▸ Stored items
————————
(* ===== verification/World.v ===== *)
(** * World: the world matrix of a node, its fuel and its frame

    [Host.world] follows the parent (or, for a constrained node, the
    target its switch attribute selects) with fuel [size (sc_nodes s)].
    This file shows that the fuel is never the limit for a scene where
    the matrix exists: a successful computation visits distinct nodes of
    the scene ([wpath]), so the number of nodes is enough fuel and more
    fuel gives the same matrix; and that the matrix depends only on the
    records of the nodes it reads ([wdeps]): editing any other node, or
    only the channels of any node, leaves the path unchanged.  With these,
    [xform(worldSpace=True, matrix=m)] gives the node the world matrix
    [m] ([xform_set_matrix_ws_world]); a sequence of such sets on free
    nodes ([settable]) in which no node set later feeds one set earlier
    ([indep]) gives each node its matrix and moves no link
    ([xform_set_all]), the lemma [Snap] builds on. *)

From S2P Require Import Prelude Host.
Local Open Scope string_scope.
Local Open Scope picker_scope.

Section WorldDefs.
Context `{XA : XformAlgebra}.

(** ** One step of the world computation *)

Inductive wstep := WRoot (w : mat) | WNext (n' : string) (k : mat -> mat) | WFail.

Definition world_step (nodes : gmap string node) (n : string) : wstep :=
  match nodes !! n with
  | None => WFail
  | Some nd =>
      match nd_drive nd with
      | Free =>
          match nd_parent nd with
          | None => WRoot (compose (nd_trs nd))
          | Some p => WNext p (fun w => mat_mul w (compose (nd_trs nd)))
          end
      | Blend sw a src0 src1 =>
          match nodes !! sw with
          | None => WFail
          | Some swn =>
              match assoc_get a (nd_attrs swn) with
              | None => WFail
              | Some att => WNext (if py_eq_zero (at_value att) then src0 else src1) (fun w => w)
              end
          end
      end
  end.

(** The node the computation continues with, if any. *)
Definition wnext (nodes : gmap string node) (n : string) : option string :=
  match world_step nodes n with WNext n' _ => Some n' | _ => None end.

(** The nodes the computation goes through, and the nodes whose records
    it reads (the path and the switches of the constrained nodes). *)
Fixpoint wpath (fuel : nat) (nodes : gmap string node) (n : string) : list string :=
  match fuel with
  | O => []
  | S f => n :: match wnext nodes n with Some n' => wpath f nodes n' | None => [] end
  end.

Definition switch_of (nodes : gmap string node) (n : string) : list string :=
  match nodes !! n with
  | Some nd => match nd_drive nd with Blend sw _ _ _ => [sw] | Free => [] end
  | None => []
  end.

Fixpoint wdeps (fuel : nat) (nodes : gmap string node) (n : string) : list string :=
  match fuel with
  | O => []
  | S f => n :: switch_of nodes n ++
           match wnext nodes n with Some n' => wdeps f nodes n' | None => [] end
  end.

(** [k] steps along the path. *)
Fixpoint walk (k : nat) (nodes : gmap string node) (n : string) : option string :=
  match k with
  | O => Some n
  | S k' => match wnext nodes n with Some n' => walk k' nodes n' | None => None end
  end.

(** The nodes the world matrix of [n] depends on in scene [s]. *)
Definition deps (s : scene) (n : string) : list string :=
  wdeps (size (sc_nodes s)) (sc_nodes s) n.

End WorldDefs.

Section WorldFuel.
Context `{XA : XformAlgebra}.

Lemma world_fuel_step f m n :
  world_fuel (S f) m n =
  match world_step m n with
  | WRoot w => Some w
  | WNext n' k => k <$> world_fuel f m n'
  | WFail => None
  end.
Proof.
  simpl. unfold world_step. destruct (m !! n) as [nd|]; [|done].
  destruct (nd_drive nd) as [|sw a s0 s1]; [by destruct (nd_parent nd)|].
  destruct (m !! sw) as [swn|]; [|done]. destruct (assoc_get a (nd_attrs swn)); [|done].
  by destruct (world_fuel f m _).
Qed.

Lemma wnext_step m n n' : wnext m n = Some n' <-> exists k, world_step m n = WNext n' k.
Proof.
  unfold wnext. split.
  - destruct (world_step m n); intros H; try done. injection H as ->. eauto.
  - by intros [k ->].
Qed.

(** ** More fuel gives the same matrix *)

Lemma world_fuel_S f m n w : world_fuel f m n = Some w -> world_fuel (S f) m n = Some w.
Proof.
  revert n w. induction f as [|f IH]; intros n w H; [done|].
  rewrite world_fuel_step in *. destruct (world_step m n) as [|n' k|]; try done.
  destruct (world_fuel f m n') eqn:E; [|done]. by rewrite (IH _ _ E).
Qed.

Lemma world_fuel_le f g m n w : f <= g -> world_fuel f m n = Some w -> world_fuel g m n = Some w.
Proof. induction 1; eauto using world_fuel_S. Qed.

(** ** A successful computation visits distinct nodes of the scene *)

Lemma walk_world j g m n y w :
  walk j m n = Some y -> world_fuel g m n = Some w ->
  j < g /\ exists w', world_fuel (g - j) m y = Some w'.
Proof.
  revert n g w. induction j as [|j IH]; intros n g w Hw Hg.
  - injection Hw as <-. destruct g as [|g]; [discriminate Hg|]. split; [lia|].
    rewrite Nat.sub_0_r. eauto.
  - cbn [walk] in Hw. destruct g as [|g]; [discriminate Hg|]. rewrite world_fuel_step in Hg.
    destruct (wnext m n) as [n'|] eqn:En; [|done]. apply wnext_step in En as [k Ek].
    rewrite Ek in Hg. destruct (world_fuel g m n') as [w0|] eqn:E; [|done].
    destruct (IH _ _ _ Hw E) as [Hlt Hy]. split; [lia|].
    by replace (S g - S j) with (g - j) by lia.
Qed.

(** A node the path comes back to has no world matrix, whatever the
    fuel. *)
Lemma walk_cycle k m n : walk (S k) m n = Some n -> forall g, world_fuel g m n = None.
Proof.
  intros Hc g. induction g as [g IH] using (well_founded_induction lt_wf).
  destruct (world_fuel g m n) as [w|] eqn:E; [|done].
  destruct (walk_world _ _ _ _ _ _ Hc E) as [Hlt [w' Hw']].
  rewrite (IH (g - S k)) in Hw'; [done|lia].
Qed.

Lemma wpath_walk f m n y : y ∈ wpath f m n -> exists j, walk j m n = Some y.
Proof.
  revert n. induction f as [|f IH]; intros n Hy; [by apply elem_of_nil in Hy|].
  cbn [wpath] in Hy. apply elem_of_cons in Hy as [->|Hy]; [by exists 0|].
  destruct (wnext m n) as [n'|] eqn:E; [|by apply elem_of_nil in Hy].
  destruct (IH _ Hy) as [j Hj]. exists (S j). cbn [walk]. by rewrite E.
Qed.

Lemma wpath_nodup f m n w : world_fuel f m n = Some w -> NoDup (wpath f m n).
Proof.
  revert n w. induction f as [|f IH]; intros n w Hw; [done|].
  pose proof Hw as Hw0. rewrite world_fuel_step in Hw. cbn [wpath].
  destruct (world_step m n) as [w0|n' k|] eqn:E; try done.
  - assert (wnext m n = None) as -> by (unfold wnext; by rewrite E).
    constructor; [set_solver|constructor].
  - assert (En : wnext m n = Some n') by (unfold wnext; by rewrite E). rewrite En.
    destruct (world_fuel f m n') as [w1|] eqn:E1; [|done]. constructor; [|eauto].
    intros Hin. destruct (wpath_walk _ _ _ _ Hin) as [j Hj].
    assert (Hc : walk (S j) m n = Some n) by (cbn [walk]; by rewrite En).
    by rewrite (walk_cycle _ _ _ Hc (S f)) in Hw0.
Qed.

Lemma wpath_dom f m n w y : world_fuel f m n = Some w -> y ∈ wpath f m n -> is_Some (m !! y).
Proof.
  revert n w. induction f as [|f IH]; intros n w Hw Hy; [by apply elem_of_nil in Hy|].
  assert (Hn : is_Some (m !! n)).
  { destruct (m !! n) eqn:Em; [eauto|]. rewrite world_fuel_step in Hw. unfold world_step in Hw.
    by rewrite Em in Hw. }
  cbn [wpath] in Hy. apply elem_of_cons in Hy as [->|Hy]; [done|].
  rewrite world_fuel_step in Hw. destruct (wnext m n) as [n'|] eqn:En; [|by apply elem_of_nil in Hy].
  apply wnext_step in En as [k Ek]. rewrite Ek in Hw.
  destruct (world_fuel f m n') eqn:E1; [|done]. eauto.
Qed.

(** The computation takes exactly as many steps as its path is long. *)
Lemma world_fuel_wpath f m n w :
  world_fuel f m n = Some w -> world_fuel (length (wpath f m n)) m n = Some w.
Proof.
  revert n w. induction f as [|f IH]; intros n w Hw; [done|].
  rewrite world_fuel_step in Hw. cbn [wpath length]. rewrite world_fuel_step.
  unfold wnext. destruct (world_step m n) as [w0|n' k|]; try done.
  destruct (world_fuel f m n') as [w1|] eqn:E1; [|done]. by rewrite (IH _ _ E1).
Qed.

(** The number of nodes is enough fuel: a world matrix found with any
    fuel is found with [size m] and with any more. *)
Lemma world_fuel_enough f g m n w :
  world_fuel f m n = Some w -> size m <= g -> world_fuel g m n = Some w.
Proof.
  intros Hw Hg. apply (world_fuel_le (length (wpath f m n))); [|by apply world_fuel_wpath].
  etrans; [|exact Hg]. apply nodup_dom_length; [by eapply wpath_nodup|]. intros y. by eapply wpath_dom.
Qed.

(** One node fewer suffices when the path avoids a node of the scene. *)
Lemma world_fuel_avoid f m n w c ndc :
  world_fuel f m n = Some w -> m !! c = Some ndc -> c ∉ wpath f m n ->
  world_fuel (size m - 1) m n = Some w.
Proof.
  intros Hw Hc Hnot. apply (world_fuel_le (length (wpath f m n))); [|by apply world_fuel_wpath].
  replace (size m - 1) with (size (delete c m)) by (rewrite map_size_delete_Some; [lia|eauto]).
  apply nodup_dom_length; [by eapply wpath_nodup|].
  intros y Hy. rewrite lookup_delete_ne by (intros ->; done). by eapply wpath_dom.
Qed.

End WorldFuel.

Section WorldFrame.
Context `{XA : XformAlgebra}.

(** ** The matrix depends only on the records it reads *)

Lemma world_step_frame m m' n :
  m' !! n = m !! n -> (forall sw, sw ∈ switch_of m n -> m' !! sw = m !! sw) ->
  world_step m' n = world_step m n.
Proof.
  intros Hn Hs. unfold world_step. rewrite Hn. unfold switch_of in Hs.
  destruct (m !! n) as [nd|]; [|done].
  destruct (nd_drive nd) as [|sw a s0 s1]; [done|]. by rewrite Hs by set_solver.
Qed.

Lemma world_fuel_frame f m m' n :
  (forall y, y ∈ wdeps f m n -> m' !! y = m !! y) ->
  world_fuel f m' n = world_fuel f m n /\ wdeps f m' n = wdeps f m n.
Proof.
  revert n. induction f as [|f IH]; intros n Hy; [done|].
  assert (Hn : m' !! n = m !! n) by (apply Hy; cbn [wdeps]; set_solver).
  assert (Hsw : switch_of m' n = switch_of m n) by (unfold switch_of; by rewrite Hn).
  assert (Hs : world_step m' n = world_step m n).
  { apply world_step_frame; [done|]. intros sw Hsw'. apply Hy. cbn [wdeps]. set_solver. }
  assert (Hw : wnext m' n = wnext m n) by (unfold wnext; by rewrite Hs).
  rewrite !world_fuel_step, Hs. cbn [wdeps]. rewrite Hsw, Hw.
  destruct (wnext m n) as [n'|] eqn:En.
  - destruct (proj1 (wnext_step _ _ _) En) as [k Ek]. rewrite Ek.
    destruct (IH n') as [-> ->]; [|done]. intros y Hy'. apply Hy. cbn [wdeps]. rewrite En. set_solver.
  - split; [|done]. destruct (world_step m n) eqn:E; try done.
    unfold wnext in En. by rewrite E in En.
Qed.

Lemma wpath_wdeps f m n y : y ∈ wpath f m n -> y ∈ wdeps f m n.
Proof.
  revert n. induction f as [|f IH]; intros n; [done|]. cbn [wpath wdeps].
  destruct (wnext m n); rewrite !elem_of_cons, ?elem_of_app; [|set_solver].
  intros [->|H]; [by left | right; right; by apply IH].
Qed.

Lemma wdeps_mono f m n y : y ∈ wdeps f m n -> y ∈ wdeps (S f) m n.
Proof.
  revert n. induction f as [|f IH]; intros n; [by intros ?%elem_of_nil|]. cbn [wdeps] in *.
  destruct (wnext m n); rewrite !elem_of_cons, !elem_of_app; [|set_solver].
  intros [->|[H|H]]; [by left | by right; left | right; right; by apply IH].
Qed.

(** ** Editing channels moves no link *)

Definition shape (nd : node) : option string * drive * list (string * attr) :=
  (nd_parent nd, nd_drive nd, nd_attrs nd).

Definition shape_eq (m m' : gmap string node) : Prop :=
  forall y, shape <$> m' !! y = shape <$> m !! y.

Lemma shape_eq_set_trs m c nd t : m !! c = Some nd -> shape_eq m (<[c := set_trs nd t]> m).
Proof.
  intros Hc y. destruct (decide (y = c)) as [->|Hne].
  - by rewrite lookup_insert_eq, Hc.
  - by rewrite lookup_insert_ne.
Qed.

Lemma wnext_shape m m' n : shape_eq m m' -> wnext m' n = wnext m n /\ switch_of m' n = switch_of m n.
Proof.
  intros Hsh. unfold wnext, world_step, switch_of. pose proof (Hsh n) as Hn.
  destruct (m !! n) as [nd|], (m' !! n) as [nd'|]; simpl in Hn; try done.
  injection Hn as Hp Hd Ha. rewrite Hd. destruct (nd_drive nd) as [|sw a s0 s1]; [rewrite Hp; split; [by destruct (nd_parent nd)|done]|].
  split; [|done]. pose proof (Hsh sw) as Hs.
  destruct (m !! sw) as [swn|], (m' !! sw) as [swn'|]; simpl in Hs; try done.
  injection Hs as _ _ ->. by destruct (assoc_get a (nd_attrs swn)).
Qed.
————————
▸ Task description
Whenever a line of the entries contains the string "Blend", copy that line.

▸ Answer to this exercise
      | Blend sw a src0 src1 =>
  | Some nd => match nd_drive nd with Blend sw _ _ _ => [sw] | Free => [] end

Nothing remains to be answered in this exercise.